What’s the value of Twitter? As I see it, there are a few use cases:

1. It’s a real-time search engine. News spreads quickly as people retweet stories, and you can ask a question in Twitter and often get rapid-fire responses.

2. It’s a marketing vehicle. Businesses can tweet a promotion and see it virally re-tweeted across thousands or millions of tweeters.

3. It’s a way to keep up with friends. You get snippets of info from friends and colleagues that require little to no effort to read or to write.

All this is well and good uses. My concern is that they aren’t really sustainable use cases. For example, as a marketing vehicle, I think it will be hard to keep Twitter from becoming a giant spam honey pot. Right now people actually respond to some marketing tweets. A few years from now, after the novelty has worn off, the click-through rate (CTR) on Twitter marketing messages will plummet the same way we’ve seen CTR plummet on email and banner ads. And spammers will enter Twitter in droves and try to deluge all of us with spam tweets.

You can argue that email and banner ads are still big business, and I agree.
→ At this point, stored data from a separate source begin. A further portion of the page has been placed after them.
Fixpoint GetCoinBaseRealOut_loop (outs : list CTxOut) (nValueOut i : Z) : option Z :=
  match outs with
  | [] => Some nValueOut
  | tx_out :: outs =>
      let nValueOut := i64 (nValueOut + nValue tx_out) in
      let i := i + 1 in
      if negb (MoneyRange (nValue tx_out)) || negb (MoneyRange nValueOut) then None
      else if i =? 6 then Some nValueOut else GetCoinBaseRealOut_loop outs nValueOut i
  end.
Definition GetCoinBaseRealOut (tx : CTransaction) : option Z := GetCoinBaseRealOut_loop (vout tx) 0 0.

(** ** Proofs: the codecs *)

#[global] Instance uint256_serializable : Serializable uint256_codec.
Proof. apply _. Qed.
#[global] Instance uint256_canonical : Canonical uint256_codec.
Proof. apply _. Qed.
#[global] Instance COutPoint_serializable : Serializable COutPoint_codec.
Proof. apply iso_serializable; [by intros []|apply _]. Qed.
#[global] Instance COutPoint_canonical : Canonical COutPoint_codec.
Proof. apply iso_canonical; [by intros []|apply _]. Qed.
#[global] Instance CTxIn_serializable : Serializable CTxIn_codec.
Proof. apply iso_serializable; [by intros [? []]|apply _]. Qed.
#[global] Instance CTxIn_canonical : Canonical CTxIn_codec.
Proof. apply iso_canonical; [by intros [? []]|apply _]. Qed.
#[global] Instance CTxOut_serializable : Serializable CTxOut_codec.
Proof. apply iso_serializable; [by intros []|apply _]. Qed.
#[global] Instance CTxOut_canonical : Canonical CTxOut_codec.
Proof. apply iso_canonical; [by intros []|apply _]. Qed.

#[global] Instance vin_serializable : Serializable vin_codec.
Proof. apply _. Qed.
#[global] Instance vin_canonical : Canonical vin_codec.
Proof. apply _. Qed.
#[global] Instance vout_serializable : Serializable vout_codec.
Proof. apply _. Qed.
#[global] Instance vout_canonical : Canonical vout_codec.
Proof. apply _. Qed.
#[global] Instance stack_serializable : Serializable stack_codec.
Proof. apply _. Qed.
#[global] Instance stack_canonical : Canonical stack_codec.
Proof. apply _. Qed.

(** ** Well-formed transactions *)
Definition strip_in (i : CTxIn) : CTxIn := set_witness i [].
Definition strip (tx : CTransaction) : CTransaction :=
  mkCTransaction (nVersion tx) (map strip_in (vin tx)) (vout tx) (nLockTime tx).
(* ===== verification/Compressor.v ===== *)
(** * Compact forms of outputs, coins and undo records
      (src/src/compressor.h, src/src/compressor.cpp, src/src/coins.h, src/src/undo.h)

    The coin database and the undo files store amounts without trailing zeros and the
    usual output scripts by their hash or key.  Public keys are checked and decompressed by libsecp256k1, a library:
    its two answers are parameters here, with the one fact the format
    relies on. *)

From stdpp Require Import base numbers list option.
From Stdlib Require Import ZArith Lia ZifyNat ZifyBool.
From S2P Require Import Prelude StrEncodings Script Serialize Transaction Coins.

(** ** Amounts *)
Fixpoint strip_zeros (fuel : nat) (n e : Z) : Z * Z :=
  match fuel with
  | O => (n, e)
  | S fuel => if (n mod 10 =? 0) && (e <? 9) then strip_zeros fuel (n / 10) (e + 1) else (n, e)
  end.
(** [None] is the failed assertion. *)
Definition CompressAmount (n : Z) : option Z :=
  if n =? 0 then Some 0
  else
    let '(n, e) := strip_zeros 9 n 0 in
    if e <? 9 then
      let d := n mod 10 in
      if (d >=? 1) && (d <=? 9) then Some (u64 (1 + (n / 10 * 9 + d - 1) * 10 + e)) else None
    else Some (u64 (1 + (n - 1) * 10 + 9)).
Fixpoint add_zeros (e : nat) (n : Z) : Z :=
  match e with O => n | S e => add_zeros e (u64 (n * 10)) end.
Definition DecompressAmount (x : Z) : Z :=
  if x =? 0 then 0
  else
    let x := x - 1 in
    let e := x mod 10 in
    let x := x / 10 in
    let n := if e <? 9 then let d := x mod 9 + 1 in u64 (x / 9 * 10 + d) else u64 (x + 1) in
    add_zeros (Z.to_nat e) n.

(** The undo information of a transaction: the coins its inputs spent. *)
Abbreviation CTxUndo := (list Coin).

(** ** Scripts *)
Section ScriptCompressor.
(** [CPubKey::IsFullyValid] and [CPubKey::Decompress] (the key decompressed, if
    that succeeds). *)
Context (IsFullyValid : bytes → bool) (pubkey_Decompress : bytes → option bytes).

Definition nSpecialScripts : Z := 6.
(** [CPubKey::GetLen] and [CPubKey::Set]; an invalid key is the byte 0xFF. *)
Definition pubkey_GetLen (chHeader : Z) : nat :=
  if (chHeader =? 2) || (chHeader =? 3) then 33%nat
  else if (chHeader =? 4) || (chHeader =? 6) || (chHeader =? 7) then 65%nat else 0%nat.
Definition pubkey_Set (b : bytes) : bytes :=
  let len := match b with [] => 0%nat | c :: _ => pubkey_GetLen c end in
  if negb (len =? 0)%nat && (len =? length b)%nat then b else [0xFF].

Definition IsToKeyID (script : bytes) : option bytes :=
  if (length script =? 25)%nat && (char_at script 0 =? OP_DUP) && (char_at script 1 =? OP_HASH160)
     && (char_at script 2 =? 20) && (char_at script 23 =? OP_EQUALVERIFY) && (char_at script 24 =? OP_CHECKSIG)
  then Some (take 20 (drop 3 script)) else None.
Definition IsToScriptID (script : bytes) : option bytes :=
  if (length script =? 23)%nat && (char_at script 0 =? OP_HASH160) && (char_at script 1 =? 20)
     && (char_at script 22 =? OP_EQUAL)
  then Some (take 20 (drop 2 script)) else None.
(** The key, when the function returns true. *)
Definition IsToPubKey (script : bytes) : option bytes :=
  if (length script =? 35)%nat && (char_at script 0 =? 33) && (char_at script 34 =? OP_CHECKSIG)
     && ((char_at script 1 =? 0x02) || (char_at script 1 =? 0x03))
  then Some (pubkey_Set (take 33 (drop 1 script)))
  else if (length script =? 67)%nat && (char_at script 0 =? 65) && (char_at script 66 =? OP_CHECKSIG)
     && (char_at script 1 =? 0x04)
  then let pubkey := pubkey_Set (take 65 (drop 1 script)) in if IsFullyValid pubkey then Some pubkey else None
  else None.
Definition Compress (script : bytes) : option bytes :=
  match IsToKeyID script with
  | Some keyID => Some (0x00 :: keyID)
  | None =>
      match IsToScriptID script with
      | Some scriptID => Some (0x01 :: scriptID)
      | None =>
          match IsToPubKey script with
          | Some pubkey =>
              let x := take 32 (drop 1 pubkey) in
              if (char_at pubkey 0 =? 0x02) || (char_at pubkey 0 =? 0x03) then Some (char_at pubkey 0 :: x)
              else if char_at pubkey 0 =? 0x04 then Some (Z.lor 0x04 (Z.land (char_at pubkey 64) 0x01) :: x)
              else None
          | None => None
          end
      end
  end.
Definition GetSpecialSize (nSize : Z) : nat :=
  if (nSize =? 0) || (nSize =? 1) then 20%nat
  else if (nSize =? 2) || (nSize =? 3) || (nSize =? 4) || (nSize =? 5) then 32%nat else 0%nat.
(** The script is left as it was when the key is not valid; [None] is the failed assertion. *)
Definition Decompress (nSize : Z) (vin script : bytes) : option bytes :=
  if nSize =? 0 then Some (OP_DUP :: OP_HASH160 :: 20 :: take 20 vin ++ [OP_EQUALVERIFY; OP_CHECKSIG])
  else if nSize =? 1 then Some (OP_HASH160 :: 20 :: take 20 vin ++ [OP_EQUAL])
  else if (nSize =? 2) || (nSize =? 3) then Some (33 :: nSize :: take 32 vin ++ [OP_CHECKSIG])
  else if (nSize =? 4) || (nSize =? 5) then
    match pubkey_Decompress (pubkey_Set (nSize - 2 :: take 32 vin)) with
    | None => Some script
    | Some pubkey => if (length pubkey =? 65)%nat then Some (65 :: pubkey ++ [OP_CHECKSIG]) else None
    end
  else Some script.

Definition script_Serialize (script : bytes) : bytes :=
  match Compress script with
  | Some compr => compr
  | None => WriteVarInt 32 (u32 (Z.of_nat (length script) + nSpecialScripts)) ++ script
  end.
(** [script] is the contents before; skipping beyond the end of the stream is an error. *)
Definition script_Unserialize (script : bytes) : reader bytes := λ s,
  '(nSize, s) ← ReadVarInt (2 ^ 32 - 1) s;
  if nSize <? nSpecialScripts then
    '(vch, s) ← read (GetSpecialSize nSize) s;
    script ← Decompress nSize vch script; Some (script, s)
  else
    let nSize := nSize - nSpecialScripts in
    if nSize >? MAX_SCRIPT_SIZE then
      if Z.of_nat (length s) <? nSize then None else Some (script ++ [OP_RETURN], drop (Z.to_nat nSize) s)
    else read (Z.to_nat nSize) s.

(** ** Outputs, coins and undo records *)
Definition txout_Serialize (o : CTxOut) : option bytes :=
  nVal ← CompressAmount (u64 (nValue o));
  Some (WriteVarInt 64 nVal ++ script_Serialize (scriptPubKey o)).
(** Into a new output, whose script is empty. *)
Definition txout_Unserialize : reader CTxOut := λ s,
  '(nVal, s) ← ReadVarInt (2 ^ 64 - 1) s;
  '(script, s) ← script_Unserialize [] s;
  Some (mkCTxOut (i64 (DecompressAmount nVal)) script, s).

Definition coin_code (c : Coin) : Z :=
  u32 (coin_nHeight c * 4 + (if fCoinBase c then 1 else 0) + (if fCoinStake c then 2 else 0)).
Definition Coin_Serialize (c : Coin) : option bytes :=
  if IsSpent c then None
  else o ← txout_Serialize (out c); Some (WriteVarInt 32 (coin_code c) ++ o).
Definition Coin_Unserialize : reader Coin := λ s,
  '(code, s) ← ReadVarInt (2 ^ 32 - 1) s;
  '(o, s) ← txout_Unserialize s;
  Some (mkCoin o (negb (Z.land code 1 =? 0)) (negb (Z.land (Z.shiftr code 1) 1 =? 0)) (Z.shiftr code 2), s).

(** The version byte of old undo files is there unless the height is 0. *)
Definition TxInUndo_Serialize (c : Coin) : option bytes :=
  o ← txout_Serialize (out c);
  Some (WriteVarInt 32 (coin_code c) ++ (if coin_nHeight c >? 0 then [0] else []) ++ o).
Definition TxInUndo_Unserialize : reader Coin := λ s,
  '(nCode, s) ← ReadVarInt (2 ^ 32 - 1) s;
  let nHeight := Z.shiftr nCode 2 in
  '(_, s) ← (if nHeight >? 0 then ReadVarInt (2 ^ 31 - 1) s else Some (0, s));
  '(o, s) ← txout_Unserialize s;
  Some (mkCoin o (negb (Z.land nCode 1 =? 0)) (negb (Z.land (Z.shiftr nCode 1) 1 =? 0)) nHeight, s).

Definition MIN_TRANSACTION_INPUT_WEIGHT : Z := 4 * Z.of_nat (length (enc CTxIn_codec (mkCTxIn COutPoint_null [] 0xffffffff []))).
Definition MAX_INPUTS_PER_BLOCK : Z := 8000000 / MIN_TRANSACTION_INPUT_WEIGHT.
Definition CTxUndo_Serialize (vprevout : CTxUndo) : option bytes :=
  l ← mapM TxInUndo_Serialize vprevout; Some (WriteCompactSize (Z.of_nat (length vprevout)) ++ concat l).
Fixpoint read_undos (n : nat) (s : bytes) : option (CTxUndo * bytes) :=
  match n with
  | O => Some ([], s)
  | S n => '(c, s) ← TxInUndo_Unserialize s; '(l, s) ← read_undos n s; Some (c :: l, s)
  end.
Definition CTxUndo_Unserialize : reader CTxUndo := λ s,
  '(count, s) ← ReadCompactSize s;
  if count >? MAX_INPUTS_PER_BLOCK then None else read_undos (Z.to_nat count) s.

(** The block's records, one per transaction but the coinbase. *)
Definition CBlockUndo_Serialize (vtxundo : list CTxUndo) : option bytes :=
  l ← mapM CTxUndo_Serialize vtxundo; Some (WriteCompactSize (Z.of_nat (length vtxundo)) ++ concat l).
Fixpoint read_tx_undos (n : nat) (s : bytes) : option (list CTxUndo * bytes) :=
  match n with
  | O => Some ([], s)
  | S n => '(u, s) ← CTxUndo_Unserialize s; '(l, s) ← read_tx_undos n s; Some (u :: l, s)
  end.
Definition CBlockUndo_Unserialize : reader (list CTxUndo) := λ s,
  '(count, s) ← ReadCompactSize s; read_tx_undos (Z.to_nat count) s.
End ScriptCompressor.

(** ** Proofs: amounts *)

Lemma strip_zeros_spec fuel n e :
  0 < n → 0 ≤ e → e + Z.of_nat fuel = 9 →
  let '(m, e') := strip_zeros fuel n e in
  n * 10 ^ e = m * 10 ^ e' ∧ e ≤ e' ≤ 9 ∧ 0 < m ≤ n ∧ (e' < 9 → m mod 10 ≠ 0).
Proof.
  revert n e. induction fuel as [|fuel IH]; intros n e Hn He Hf; cbn [strip_zeros].
  - replace e with 9 by lia. split; [done|]. split; [lia|]. split; [lia|]. lia.
  - destruct ((n mod 10 =? 0) && (e <? 9)) eqn:E.
    + specialize (IH (n / 10) (e + 1) ltac:(zlin) ltac:(lia) ltac:(lia)). destruct (strip_zeros fuel (n / 10) (e + 1)) as [m e'].
      destruct IH as (H1 & H2 & H3 & H4). rewrite Z.pow_add_r in H1 by lia. assert (n = 10 * (n / 10)) by zlin.
      split; [nia|]. split; [lia|]. split; [zlin|done].
    + split; [done|]. split; [lia|]. split; [lia|]. lia.
Qed.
But let’s make one thing clear about both email and banners – both of them monetize a useful technology – in the case of email marketing, it works because people use email, and banners are effective because people read Web content. So Twitter marketing will only work if there is a primary usage to Twitter beyond just marketing. If Twitter becomes inundated with marketers and spammers shouting at users, the utility of the tool is diminished. So for Twitter to build a long-term use case, the marketing has to be ancillary to a primary usage.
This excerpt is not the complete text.